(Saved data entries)
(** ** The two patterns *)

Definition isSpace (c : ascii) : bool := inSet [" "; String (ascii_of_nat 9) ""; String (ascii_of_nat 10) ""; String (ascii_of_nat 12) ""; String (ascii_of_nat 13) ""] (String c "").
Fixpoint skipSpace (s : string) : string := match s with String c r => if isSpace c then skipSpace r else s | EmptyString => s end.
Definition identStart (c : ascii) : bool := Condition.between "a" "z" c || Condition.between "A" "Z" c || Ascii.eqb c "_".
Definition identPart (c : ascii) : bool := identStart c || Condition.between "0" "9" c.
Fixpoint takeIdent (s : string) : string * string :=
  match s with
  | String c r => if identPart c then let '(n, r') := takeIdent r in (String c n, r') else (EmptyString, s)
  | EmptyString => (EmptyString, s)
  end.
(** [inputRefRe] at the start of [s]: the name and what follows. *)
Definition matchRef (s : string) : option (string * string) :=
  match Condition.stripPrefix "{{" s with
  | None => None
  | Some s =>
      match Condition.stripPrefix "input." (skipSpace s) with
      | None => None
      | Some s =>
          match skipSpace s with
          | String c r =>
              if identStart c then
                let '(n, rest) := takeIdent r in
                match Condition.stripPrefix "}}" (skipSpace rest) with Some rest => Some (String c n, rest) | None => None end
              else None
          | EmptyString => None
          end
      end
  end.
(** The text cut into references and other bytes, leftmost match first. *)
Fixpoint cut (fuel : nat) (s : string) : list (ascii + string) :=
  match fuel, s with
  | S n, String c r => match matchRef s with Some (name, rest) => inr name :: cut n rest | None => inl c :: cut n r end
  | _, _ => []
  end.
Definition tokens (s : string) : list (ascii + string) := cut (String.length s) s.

---

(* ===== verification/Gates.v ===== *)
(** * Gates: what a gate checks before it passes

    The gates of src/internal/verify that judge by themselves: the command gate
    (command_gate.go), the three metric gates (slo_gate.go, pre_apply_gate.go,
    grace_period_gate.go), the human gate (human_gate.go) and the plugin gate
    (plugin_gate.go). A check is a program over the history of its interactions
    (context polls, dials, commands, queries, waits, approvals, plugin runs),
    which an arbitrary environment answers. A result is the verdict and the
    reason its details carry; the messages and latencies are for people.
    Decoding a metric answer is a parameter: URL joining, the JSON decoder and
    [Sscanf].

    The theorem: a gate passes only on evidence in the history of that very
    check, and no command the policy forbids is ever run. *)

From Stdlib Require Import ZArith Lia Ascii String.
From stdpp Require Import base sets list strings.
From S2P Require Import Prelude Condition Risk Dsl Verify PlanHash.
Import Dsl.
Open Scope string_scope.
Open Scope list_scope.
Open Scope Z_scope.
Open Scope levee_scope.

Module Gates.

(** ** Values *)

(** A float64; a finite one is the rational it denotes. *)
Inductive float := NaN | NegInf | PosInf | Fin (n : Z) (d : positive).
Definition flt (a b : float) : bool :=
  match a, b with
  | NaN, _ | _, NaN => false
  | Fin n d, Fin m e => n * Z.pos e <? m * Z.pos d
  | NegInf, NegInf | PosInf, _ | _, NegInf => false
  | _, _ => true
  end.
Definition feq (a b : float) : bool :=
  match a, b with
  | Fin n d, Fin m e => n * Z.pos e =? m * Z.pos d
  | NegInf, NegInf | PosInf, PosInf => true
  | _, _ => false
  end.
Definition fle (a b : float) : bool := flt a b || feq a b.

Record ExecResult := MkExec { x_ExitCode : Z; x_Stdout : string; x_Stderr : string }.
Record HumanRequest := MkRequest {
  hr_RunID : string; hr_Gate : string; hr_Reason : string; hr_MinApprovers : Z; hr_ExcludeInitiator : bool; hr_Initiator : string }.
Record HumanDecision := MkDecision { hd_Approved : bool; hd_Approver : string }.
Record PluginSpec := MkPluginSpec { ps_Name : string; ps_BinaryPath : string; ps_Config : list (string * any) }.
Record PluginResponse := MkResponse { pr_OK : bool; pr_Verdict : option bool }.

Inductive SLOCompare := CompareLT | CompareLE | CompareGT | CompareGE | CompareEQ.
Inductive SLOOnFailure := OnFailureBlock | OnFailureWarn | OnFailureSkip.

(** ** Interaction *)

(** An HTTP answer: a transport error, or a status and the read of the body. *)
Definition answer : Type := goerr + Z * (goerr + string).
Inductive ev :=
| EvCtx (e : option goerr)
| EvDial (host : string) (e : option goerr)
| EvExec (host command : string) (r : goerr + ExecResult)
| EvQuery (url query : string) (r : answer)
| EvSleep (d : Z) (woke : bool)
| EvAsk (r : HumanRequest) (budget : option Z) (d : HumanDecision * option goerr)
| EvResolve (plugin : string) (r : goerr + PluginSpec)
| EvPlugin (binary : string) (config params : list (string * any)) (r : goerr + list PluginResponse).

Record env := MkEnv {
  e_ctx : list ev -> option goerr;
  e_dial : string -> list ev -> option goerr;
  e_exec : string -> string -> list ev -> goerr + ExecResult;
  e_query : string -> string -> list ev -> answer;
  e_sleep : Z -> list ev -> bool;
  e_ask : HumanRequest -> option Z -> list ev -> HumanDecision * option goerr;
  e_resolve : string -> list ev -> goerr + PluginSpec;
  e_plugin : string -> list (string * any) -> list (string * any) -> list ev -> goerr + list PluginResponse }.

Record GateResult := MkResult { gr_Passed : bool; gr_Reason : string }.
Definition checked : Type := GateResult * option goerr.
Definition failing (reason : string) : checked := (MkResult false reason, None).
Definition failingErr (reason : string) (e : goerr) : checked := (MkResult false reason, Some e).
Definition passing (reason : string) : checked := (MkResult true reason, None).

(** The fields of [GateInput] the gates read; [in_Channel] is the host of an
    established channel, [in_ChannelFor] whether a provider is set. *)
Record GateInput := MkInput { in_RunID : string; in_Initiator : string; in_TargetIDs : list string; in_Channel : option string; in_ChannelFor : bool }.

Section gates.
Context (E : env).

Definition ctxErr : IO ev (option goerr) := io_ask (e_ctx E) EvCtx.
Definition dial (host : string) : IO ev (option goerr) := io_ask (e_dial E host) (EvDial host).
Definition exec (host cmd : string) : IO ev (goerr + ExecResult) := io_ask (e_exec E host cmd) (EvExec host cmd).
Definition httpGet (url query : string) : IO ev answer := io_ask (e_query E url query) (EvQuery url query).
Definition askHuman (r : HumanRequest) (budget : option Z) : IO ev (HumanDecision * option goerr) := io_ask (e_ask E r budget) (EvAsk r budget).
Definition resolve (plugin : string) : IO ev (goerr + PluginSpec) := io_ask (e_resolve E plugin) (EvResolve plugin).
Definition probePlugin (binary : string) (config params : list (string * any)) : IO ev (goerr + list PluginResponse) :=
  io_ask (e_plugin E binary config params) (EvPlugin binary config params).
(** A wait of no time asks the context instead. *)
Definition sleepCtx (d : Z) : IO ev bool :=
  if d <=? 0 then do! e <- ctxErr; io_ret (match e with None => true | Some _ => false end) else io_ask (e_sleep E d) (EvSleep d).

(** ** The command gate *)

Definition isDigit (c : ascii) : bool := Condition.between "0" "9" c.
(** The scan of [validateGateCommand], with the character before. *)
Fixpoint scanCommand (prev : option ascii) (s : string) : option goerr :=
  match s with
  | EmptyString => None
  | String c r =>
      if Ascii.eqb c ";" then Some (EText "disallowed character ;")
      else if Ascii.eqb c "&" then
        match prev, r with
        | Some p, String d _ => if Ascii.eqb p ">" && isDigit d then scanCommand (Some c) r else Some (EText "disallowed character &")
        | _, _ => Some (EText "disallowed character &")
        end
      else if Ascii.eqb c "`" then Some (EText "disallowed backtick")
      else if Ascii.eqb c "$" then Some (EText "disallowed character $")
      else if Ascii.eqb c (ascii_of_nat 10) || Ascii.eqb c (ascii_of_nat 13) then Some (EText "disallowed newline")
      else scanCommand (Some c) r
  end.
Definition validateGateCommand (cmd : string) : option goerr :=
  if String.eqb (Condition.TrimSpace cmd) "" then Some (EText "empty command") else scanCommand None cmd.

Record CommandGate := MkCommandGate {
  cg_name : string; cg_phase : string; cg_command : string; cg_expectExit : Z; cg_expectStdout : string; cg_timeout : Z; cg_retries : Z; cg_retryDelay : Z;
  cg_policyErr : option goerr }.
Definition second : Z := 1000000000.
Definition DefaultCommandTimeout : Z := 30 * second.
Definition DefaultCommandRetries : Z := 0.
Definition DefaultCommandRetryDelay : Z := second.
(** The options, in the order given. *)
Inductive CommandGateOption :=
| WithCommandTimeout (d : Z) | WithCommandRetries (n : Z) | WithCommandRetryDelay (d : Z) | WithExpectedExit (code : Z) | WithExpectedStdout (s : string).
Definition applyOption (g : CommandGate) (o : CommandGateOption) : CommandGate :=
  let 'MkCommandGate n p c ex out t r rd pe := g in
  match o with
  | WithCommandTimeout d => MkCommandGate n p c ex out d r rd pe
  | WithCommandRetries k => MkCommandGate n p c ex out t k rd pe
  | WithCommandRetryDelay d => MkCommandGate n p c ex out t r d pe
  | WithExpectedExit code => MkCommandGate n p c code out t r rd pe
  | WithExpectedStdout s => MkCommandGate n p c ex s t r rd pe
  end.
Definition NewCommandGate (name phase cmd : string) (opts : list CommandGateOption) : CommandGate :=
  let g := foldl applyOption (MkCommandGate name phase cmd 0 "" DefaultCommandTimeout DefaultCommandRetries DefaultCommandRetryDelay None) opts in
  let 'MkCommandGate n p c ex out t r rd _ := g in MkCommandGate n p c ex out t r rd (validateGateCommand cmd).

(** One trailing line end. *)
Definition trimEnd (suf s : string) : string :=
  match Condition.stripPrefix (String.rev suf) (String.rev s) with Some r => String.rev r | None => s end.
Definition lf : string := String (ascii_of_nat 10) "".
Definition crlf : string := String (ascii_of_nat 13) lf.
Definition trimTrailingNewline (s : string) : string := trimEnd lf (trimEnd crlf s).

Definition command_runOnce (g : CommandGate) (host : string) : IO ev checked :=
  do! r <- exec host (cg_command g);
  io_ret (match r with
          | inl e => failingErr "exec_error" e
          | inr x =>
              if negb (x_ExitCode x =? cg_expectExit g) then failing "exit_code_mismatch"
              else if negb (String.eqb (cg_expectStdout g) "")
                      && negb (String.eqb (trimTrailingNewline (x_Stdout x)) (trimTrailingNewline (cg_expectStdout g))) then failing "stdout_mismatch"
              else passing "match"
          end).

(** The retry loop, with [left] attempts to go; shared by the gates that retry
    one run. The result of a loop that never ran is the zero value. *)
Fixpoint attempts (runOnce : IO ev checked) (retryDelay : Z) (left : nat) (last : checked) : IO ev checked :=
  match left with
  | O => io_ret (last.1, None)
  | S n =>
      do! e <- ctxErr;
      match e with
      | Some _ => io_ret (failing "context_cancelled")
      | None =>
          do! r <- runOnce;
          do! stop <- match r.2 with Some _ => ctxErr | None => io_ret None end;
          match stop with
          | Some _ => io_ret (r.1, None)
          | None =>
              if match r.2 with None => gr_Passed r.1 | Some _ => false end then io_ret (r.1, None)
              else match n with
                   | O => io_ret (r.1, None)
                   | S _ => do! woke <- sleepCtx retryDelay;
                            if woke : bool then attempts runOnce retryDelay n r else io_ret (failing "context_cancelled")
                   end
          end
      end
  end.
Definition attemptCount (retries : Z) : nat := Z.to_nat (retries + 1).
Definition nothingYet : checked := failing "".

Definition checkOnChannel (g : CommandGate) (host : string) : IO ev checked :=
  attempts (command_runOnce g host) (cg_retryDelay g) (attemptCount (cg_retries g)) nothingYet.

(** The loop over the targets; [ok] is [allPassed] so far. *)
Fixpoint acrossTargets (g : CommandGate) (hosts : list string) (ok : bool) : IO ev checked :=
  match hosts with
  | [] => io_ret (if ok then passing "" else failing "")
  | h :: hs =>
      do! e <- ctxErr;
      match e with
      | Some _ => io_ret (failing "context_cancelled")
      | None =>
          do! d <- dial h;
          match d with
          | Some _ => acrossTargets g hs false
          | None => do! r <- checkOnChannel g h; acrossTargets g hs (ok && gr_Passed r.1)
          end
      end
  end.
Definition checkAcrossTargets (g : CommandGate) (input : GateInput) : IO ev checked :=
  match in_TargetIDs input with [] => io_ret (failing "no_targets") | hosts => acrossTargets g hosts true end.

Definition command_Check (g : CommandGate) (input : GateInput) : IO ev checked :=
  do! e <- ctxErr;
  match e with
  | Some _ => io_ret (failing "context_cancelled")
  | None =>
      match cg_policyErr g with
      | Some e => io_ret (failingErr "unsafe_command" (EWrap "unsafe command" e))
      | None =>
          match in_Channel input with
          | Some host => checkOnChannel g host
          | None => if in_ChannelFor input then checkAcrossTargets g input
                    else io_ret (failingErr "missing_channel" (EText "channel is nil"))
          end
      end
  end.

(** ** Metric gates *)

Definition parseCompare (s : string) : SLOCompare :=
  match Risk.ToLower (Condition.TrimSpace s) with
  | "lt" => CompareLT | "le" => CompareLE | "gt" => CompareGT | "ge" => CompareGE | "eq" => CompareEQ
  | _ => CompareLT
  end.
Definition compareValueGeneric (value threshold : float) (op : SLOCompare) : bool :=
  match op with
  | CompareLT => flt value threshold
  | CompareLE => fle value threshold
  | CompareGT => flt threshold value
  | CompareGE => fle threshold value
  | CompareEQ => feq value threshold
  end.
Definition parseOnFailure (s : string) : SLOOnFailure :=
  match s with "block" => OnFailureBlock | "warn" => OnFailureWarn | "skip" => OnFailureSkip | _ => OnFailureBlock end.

...

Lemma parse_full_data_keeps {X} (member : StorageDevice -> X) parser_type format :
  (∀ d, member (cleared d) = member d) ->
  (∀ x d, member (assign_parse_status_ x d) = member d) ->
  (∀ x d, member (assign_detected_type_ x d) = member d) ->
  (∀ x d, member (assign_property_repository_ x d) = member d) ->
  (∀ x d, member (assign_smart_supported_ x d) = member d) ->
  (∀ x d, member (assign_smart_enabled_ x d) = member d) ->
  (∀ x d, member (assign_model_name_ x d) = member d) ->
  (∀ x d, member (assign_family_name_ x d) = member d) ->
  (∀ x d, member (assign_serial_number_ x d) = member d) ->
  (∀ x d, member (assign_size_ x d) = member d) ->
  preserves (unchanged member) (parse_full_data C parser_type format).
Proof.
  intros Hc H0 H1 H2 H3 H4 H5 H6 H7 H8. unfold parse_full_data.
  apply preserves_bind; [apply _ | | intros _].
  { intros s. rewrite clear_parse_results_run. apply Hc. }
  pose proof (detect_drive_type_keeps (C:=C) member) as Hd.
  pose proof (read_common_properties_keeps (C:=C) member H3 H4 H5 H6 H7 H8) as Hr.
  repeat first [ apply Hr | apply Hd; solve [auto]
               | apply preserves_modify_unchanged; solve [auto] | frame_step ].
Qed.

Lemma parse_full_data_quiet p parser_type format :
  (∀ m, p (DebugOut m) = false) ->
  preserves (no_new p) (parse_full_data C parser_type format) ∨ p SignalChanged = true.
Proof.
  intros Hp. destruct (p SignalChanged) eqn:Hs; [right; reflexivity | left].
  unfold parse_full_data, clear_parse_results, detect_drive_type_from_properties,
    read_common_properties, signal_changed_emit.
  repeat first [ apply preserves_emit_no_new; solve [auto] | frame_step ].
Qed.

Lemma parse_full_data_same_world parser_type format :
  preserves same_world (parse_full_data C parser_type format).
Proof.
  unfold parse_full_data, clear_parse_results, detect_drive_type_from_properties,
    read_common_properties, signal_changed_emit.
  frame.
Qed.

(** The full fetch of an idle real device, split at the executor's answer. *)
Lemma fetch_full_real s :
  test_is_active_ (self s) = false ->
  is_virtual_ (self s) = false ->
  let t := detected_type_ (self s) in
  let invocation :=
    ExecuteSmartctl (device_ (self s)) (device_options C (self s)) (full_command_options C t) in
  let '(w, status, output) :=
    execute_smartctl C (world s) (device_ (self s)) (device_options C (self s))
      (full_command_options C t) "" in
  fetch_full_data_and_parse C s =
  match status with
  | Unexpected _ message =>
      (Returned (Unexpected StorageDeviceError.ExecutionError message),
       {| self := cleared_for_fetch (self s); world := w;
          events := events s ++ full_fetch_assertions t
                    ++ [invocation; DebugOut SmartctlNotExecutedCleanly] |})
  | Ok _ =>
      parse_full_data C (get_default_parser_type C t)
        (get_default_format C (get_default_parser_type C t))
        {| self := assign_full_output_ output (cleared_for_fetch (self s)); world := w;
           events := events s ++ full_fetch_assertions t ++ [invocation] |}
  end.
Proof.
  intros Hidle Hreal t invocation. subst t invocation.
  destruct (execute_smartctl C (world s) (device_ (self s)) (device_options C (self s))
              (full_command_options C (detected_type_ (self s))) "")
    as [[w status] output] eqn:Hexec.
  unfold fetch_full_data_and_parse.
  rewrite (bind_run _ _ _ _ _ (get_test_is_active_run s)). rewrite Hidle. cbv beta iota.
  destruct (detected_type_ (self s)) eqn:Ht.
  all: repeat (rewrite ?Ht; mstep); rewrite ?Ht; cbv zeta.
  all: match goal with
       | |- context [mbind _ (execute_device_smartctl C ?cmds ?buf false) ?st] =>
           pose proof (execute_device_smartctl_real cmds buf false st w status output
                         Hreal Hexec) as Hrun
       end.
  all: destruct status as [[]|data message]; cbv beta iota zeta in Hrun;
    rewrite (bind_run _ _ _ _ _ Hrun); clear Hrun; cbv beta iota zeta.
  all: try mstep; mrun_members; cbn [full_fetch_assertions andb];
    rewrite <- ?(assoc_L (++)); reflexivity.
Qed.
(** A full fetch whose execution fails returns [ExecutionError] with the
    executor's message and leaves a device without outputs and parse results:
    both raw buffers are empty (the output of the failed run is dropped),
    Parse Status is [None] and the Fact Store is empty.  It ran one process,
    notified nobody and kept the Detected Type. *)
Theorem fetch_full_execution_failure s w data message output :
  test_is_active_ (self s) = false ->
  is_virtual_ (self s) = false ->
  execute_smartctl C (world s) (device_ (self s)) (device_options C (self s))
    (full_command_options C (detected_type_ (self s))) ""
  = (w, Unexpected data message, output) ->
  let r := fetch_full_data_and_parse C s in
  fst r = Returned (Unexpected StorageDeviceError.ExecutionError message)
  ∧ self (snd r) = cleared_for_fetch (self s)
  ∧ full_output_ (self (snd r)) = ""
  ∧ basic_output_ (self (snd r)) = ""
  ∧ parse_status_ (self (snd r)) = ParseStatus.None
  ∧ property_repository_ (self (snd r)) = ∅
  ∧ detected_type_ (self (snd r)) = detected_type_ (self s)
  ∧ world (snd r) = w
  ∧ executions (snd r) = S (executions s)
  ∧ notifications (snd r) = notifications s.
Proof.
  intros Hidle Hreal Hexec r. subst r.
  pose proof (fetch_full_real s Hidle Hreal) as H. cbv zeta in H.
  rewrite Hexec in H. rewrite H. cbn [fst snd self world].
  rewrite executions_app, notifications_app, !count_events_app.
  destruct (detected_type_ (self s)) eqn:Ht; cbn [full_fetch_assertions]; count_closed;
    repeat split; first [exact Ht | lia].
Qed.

**Exercise description**
Tally the lines in the records above that contain the string "EvExec" and report only the tally.

**Answer to the exercise**
2